What is timely therapy aimed at slowing the development of renal failure and reducing the clinical symptoms of the disease?
The main aspect here is the treatment of the maina disease that triggered the development of this pathology. The patient needs special dietary food. If necessary, he may be prescribed antibacterial drugs and antihypertensive drugs. Also shown spa and resort treatment. In addition, careful monitoring of the glomerular filtration rate, renal blood flow, kidney concentration, urea and creatinine levels is required.
When homeostasis changescorrection of acid-base composition, water and salt balance of blood. It should be noted that symptomatic therapy consists, as a rule, in the treatment of anemic, hemorrhagic and hypertensive syndromes, as well as in the maintenance of cardiac functions.
Diet for renal failure
Patients who have thispathology, appointed low-protein diet with a large amount of calories, which includes a large number of essential amino acids. It is necessary to minimize the amount of salt consumed, and with the development of hypertension - to completely eliminate salt intake.

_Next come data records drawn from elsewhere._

(* ===== verification/PubMedia.v ===== *)
(** * Publishing fragmented MP4

    [moq-pub/src/media.rs]: the input is cut into boxes; [ftyp] and [moov] become
    the init track and the catalog, every [moof] and [mdat] an object of the track it
    belongs to, and a keyframe of the video starts new groups. A buffer is the
    [BytesMut] of [main.rs], whose bytes are in one piece. *)
From Stdlib Require Import Strings.String NArith Lia Bool.
From stdpp Require Import base list gmap option numbers relations functions.
From S2P Require Import Prelude Buffers Utf8 Coding Setup Errors Watch Serve Subgroup Groups Tracks Payloads Catalog Mp4.

(** What [bail!], [ensure!], [context] and [?] give. *)
Inductive error :=
  | Serve (e : ServeError)
  | Mp4Error
  | Json
  | BroadcastClosed
  | MissingFtyp
  | MissingEsds
  | Unsupported
  | UnknownCodec (track : N)
  | MultipleTracks
  | TimestampTooLarge
  | MissingFragment
  | NoTrack
  | MultipleMoof
  | MissingMoof
  | EofAtom
  | ImpossibleSize (size : N).

Definition from_serve {A} (r : outcome ServeError A) : outcome error A :=
  match r with Ok a => Ok a | Err e => Err (Serve e) | Panic => Panic end.

(** ** Cutting boxes *)

(** The box of that size, if it is all there. *)
Definition cut (size : N) (buf : list byte) : outcome error (option (list byte)) * list byte :=
  if lenN buf <? size then (Ok None, buf)
  else (Ok (Some (take (N.to_nat size) buf)), skipn (N.to_nat size) buf).

(** The extended size is read without looking whether it is there. *)
Definition next_atom (buf : list byte) : outcome error (option (list byte)) * list byte :=
  if lenN buf <? 8 then (Ok None, buf)
  else
    let size := from_be (take 4 buf) in
    if size =? 0 then (Err EofAtom, buf)
    else if size =? 1 then
      if lenN buf <? 16 then (Panic, buf)
      else
        let size_ext := from_be (take 8 (skipn 8 buf)) in
        if 16 <=? size_ext then cut size_ext buf else (Err (ImpossibleSize size_ext), buf)
    else if size <=? 7 then (Err (ImpossibleSize size), buf)
    else cut size buf.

The protein content in the patient's diet shoulddepend on the degree of damage to the renal functions: with glomerular filtration below 60 ml / min, the amount of protein should be reduced to 40 grams per day, and if this figure is below 30 ml / min, to 25 grams per day.
In case of renal osteodystrophy in patientsVitamin D is prescribed, high calcium supplements, but it should be remembered that organ calcification is a very dangerous morphological process caused by high doses of vitamin D. Sorbitol and aluminum hydroxide are prescribed to reduce hyperphosphatemia. And a prerequisite here is the control during the treatment of calcium levels in the blood and phosphorus.
When anemia is prescribed, as a rule, drugs withhigh iron content, folic acid, androgens. With a decrease in hematocrit, red blood cell transfusions are performed. The use of chemotherapeutic drugs and antibacterial drugs is determined depending on how they will be displayed. The dose of sulfanilamide, ampicillin, cefaloridin, penicillin and methicillin is reduced several times in this case, and while taking polymyxin, monomitsin, neomycin and streptomycin, certain complications can occur in the form of, for example, acoustic neuritis, etc. Nitrofurans are contraindicated in patients with renal insufficiency.
The use of glycosides in the treatment of suchthe consequences of this pathology as heart failure should occur strictly under the supervision of a specialist and laboratory parameters. The dosage of such drugs decreases with the development of hypokalemia. Patients with an intermittent stage of renal failure, especially during periods of exacerbations, are prescribed hemodialysis.